The painting you see is called Awakening, by an artist named Bessie Pease Gutmann. I found a little framed print of this painting long ago, and ever since, I have used it as a symbol of my first little boy, Alex. He was born on December 5th, 1990, and died on December 16th. This was due to a car accident that occurred at the very end of my pregnancy, and I wrote more about it in the post If Your Tragedy Had Never Happened. I have some pictures of him, but from the moment he was born, he was intubated and hooked up to all manner of wires and monitors which would only distract you from the beautiful, dark-haired boy that he was. So I keep those private.
It has been a long time and I have two beautiful living children, but I think of Alex every day. I visited his resting place over Thanksgiving and told him that very thing.

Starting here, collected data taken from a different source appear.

(** ** The allocation of an hour's budget *)

Lemma dict_get_Some {K} `{Countable K} (d : gmap K Q) (k : K) (v : Q) :
  d !! k = Some v → dict_get d k = v.
Proof. unfold dict_get. by intros ->. Qed.

Lemma py_min_nonneg (a b : Q) : 0 <= a → 0 <= b → 0 <= py_min a b.
Proof. intros. unfold py_min. qcases; lra. Qed.

Lemma py_max_spec (a b : Q) : py_max a b == Qmax a b.
Proof.
  unfold py_max. qcases.
  - symmetry. apply Q.max_r. lra.
  - symmetry. apply Q.max_l. lra.
Qed.

(** The dict comprehension gives every quarter the allocation [0]. *)
Lemma allocated_init (l : list slot) :
  ∀ (a : gmap nat Q) k,
    k ∈ map index l →
    fold_left (λ (a : gmap nat Q) q, <[index q := 0]> a) l a !! k = Some 0.
Proof.
  induction l as [|q0 l IH]; intros a k Hk; simpl.
  - by apply elem_of_nil in Hk.
  - destruct (decide (k ∈ map index l)) as [Hl|Hl]; [by apply IH|].
    cbn [map] in Hk. apply elem_of_cons in Hk as [->|Hk]; [|done].
    clear IH. revert a Hl. induction l as [|q1 l IH]; intros a Hl; simpl.
    + apply lookup_insert_eq.
    + cbn [map] in Hl. apply not_elem_of_cons in Hl as [Hne Hl].
      rewrite insert_insert_ne by done. by apply IH.
Qed.

(** The first loop: the budget goes to the quarters' own loads. *)
Lemma allocate_load_fold (l : list slot) :
  ∀ (alloc : gmap nat Q) (rem : Q),
    NoDup (map index l) →
    0 <= rem →
    ∃ alloc' rem',
      fold_left allocate_load l (alloc, rem) = (alloc', rem')
      ∧ 0 <= rem' ∧ rem' <= rem
      ∧ (∀ k, is_Some (alloc !! k) → is_Some (alloc' !! k))
      ∧ (∀ k, k ∉ map index l → alloc' !! k = alloc !! k)
      ∧ (∀ q, q ∈ l → ∃ v, alloc' !! index q = Some v
                           ∧ 0 <= v ∧ v <= Qmax 0 (base_net_load_wh q)
                           ∧ (0 < rem' → v == Qmax 0 (base_net_load_wh q)))
      ∧ Qsum (map (λ q, dict_get alloc' (index q)) l) + rem' == rem.
Proof.
  induction l as [|q l IH]; intros alloc rem Hnd Hrem.
  - exists alloc, rem. simpl. repeat (split; [done || lra|]).
    split; [intros q Hq; by apply elem_of_nil in Hq|].
    unfold Qsum. simpl. lra.
  - cbn [map] in Hnd. apply NoDup_cons in Hnd as [Hq Hnd].
    cbn [fold_left]. unfold allocate_load at 2.
    set (max_take := py_max 0 (base_net_load_wh q)).
    set (take := py_min rem max_take).
    assert (Hmax : max_take == Qmax 0 (base_net_load_wh q)) by apply py_max_spec.
    assert (Hmax0 : 0 <= max_take) by (rewrite Hmax; apply Q.le_max_l).
    assert (Ht0 : 0 <= take) by (by apply py_min_nonneg).
    assert (Ht1 : take <= rem) by apply py_min_le_l.
    assert (Ht2 : take <= max_take) by apply py_min_le_r.
    destruct (IH (<[index q := take]> alloc) (rem - take) Hnd)
      as (alloc' & rem' & Hfold & Hr0 & Hr1 & Hdom & Hout & Hval & Hsum); [lra|].
    exists alloc', rem'. split; [done|]. split; [done|]. split; [lra|].
    assert (Hhead : alloc' !! index q = Some take).
    { rewrite (Hout _ Hq). apply lookup_insert_eq. }
    split; [|split; [|split]].
    + intros k Hk. apply Hdom.
      destruct (decide (index q = k)) as [<-|Hne].
      * rewrite lookup_insert_eq. eauto.
      * by rewrite lookup_insert_ne.
    + intros k Hk. cbn [map] in Hk. apply not_elem_of_cons in Hk as [Hne Hk].
      rewrite (Hout k Hk). by rewrite lookup_insert_ne.
    + intros q' Hq'. apply elem_of_cons in Hq' as [->|Hq']; [|by apply Hval].
      exists take. split; [done|]. split; [done|]. split; [lra|].
      intros Hpos. rewrite <- Hmax.
      destruct (py_min_cases rem max_take) as [[E _]|[E _]]; fold take in E;
        rewrite E in *; lra.
    + cbn [map]. rewrite Qsum_cons, (dict_get_Some _ _ _ Hhead). lra.
Qed.

Lemma getkey_lookup {K} `{Countable K} {A} (d : gmap K A) (k : K) (v : A) :
  d !! k = Some v → getkey d k = Ok v.
Proof. unfold getkey. by intros ->. Qed.

Lemma Qsum_keys_insert_out (l : list slot) (alloc : gmap nat Q) (k : nat) (v : Q) :
  k ∉ map index l →
  Qsum (map (λ q, dict_get (<[k := v]> alloc) (index q)) l)
  = Qsum (map (λ q, dict_get alloc (index q)) l).
Proof.
  intros Hk. f_equal. apply map_ext_in. intros q Hq.
  unfold dict_get. rewrite lookup_insert_ne; [done|].
  intros ->. apply Hk. apply list_elem_of_fmap. exists q.
  split; [done|]. by apply list_elem_of_In.
Qed.

Lemma Qsum_keys_ext (l : list slot) (alloc alloc' : gmap nat Q) :
  (∀ q, q ∈ l → alloc' !! index q = alloc !! index q) →
  Qsum (map (λ q, dict_get alloc' (index q)) l)
  = Qsum (map (λ q, dict_get alloc (index q)) l).
Proof.
  intros H. f_equal. apply map_ext_in. intros q Hq.
  unfold dict_get. rewrite H; [done|]. by apply list_elem_of_In.
Qed.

Others who have lost a loved one around the holidays will understand how hard it is when everything that reminds you of Christmas reminds you of grief. Some years, for one reason or another, I get through it alright. This doesn’t appear to be one of those years, but I had not mentioned anything to my husband or anyone else.
This morning I was sitting at work, trying to concentrate, but my mind kept leading me down paths I didn’t want to travel. I remember a thousand little flashes…things I saw, things people said, how it felt to kiss a baby’s head for the first time. Sometimes I find myself just staring into space and I’m back at the accident scene, or back home in those cold days when it was all over, or in the places between; hospitals, the funeral home. Sometimes whole conversations come back to me. So I was having a bad morning, quietly, all to myself with my back turned to my coworkers, I found myself in tears over and over.
Then the phone rang and it was my husband, calling a couple of hours earlier than normal. “Hi!” he said. “I just took an ornament off the tree at work, with the name of a little fella who needs some gifts this Christmas. He’s two years old and the list says he wants some race cars and a football.We’ll go shopping this weekend.”
I had no idea there was a needy children’s donation drive happening at his work, and he had no idea I was sitting there with tears in my eyes, missing a little boy who never had a Christmas.
But God knew, and I felt my pain was acknowledged at that moment. I wouldn’t have said a word–I tend to hold it all inside–but God sent me a way to let my husband know I was having a hard time this year, so that he can support and care for me.
There’s no fancy ending to this post. I just wanted to share that.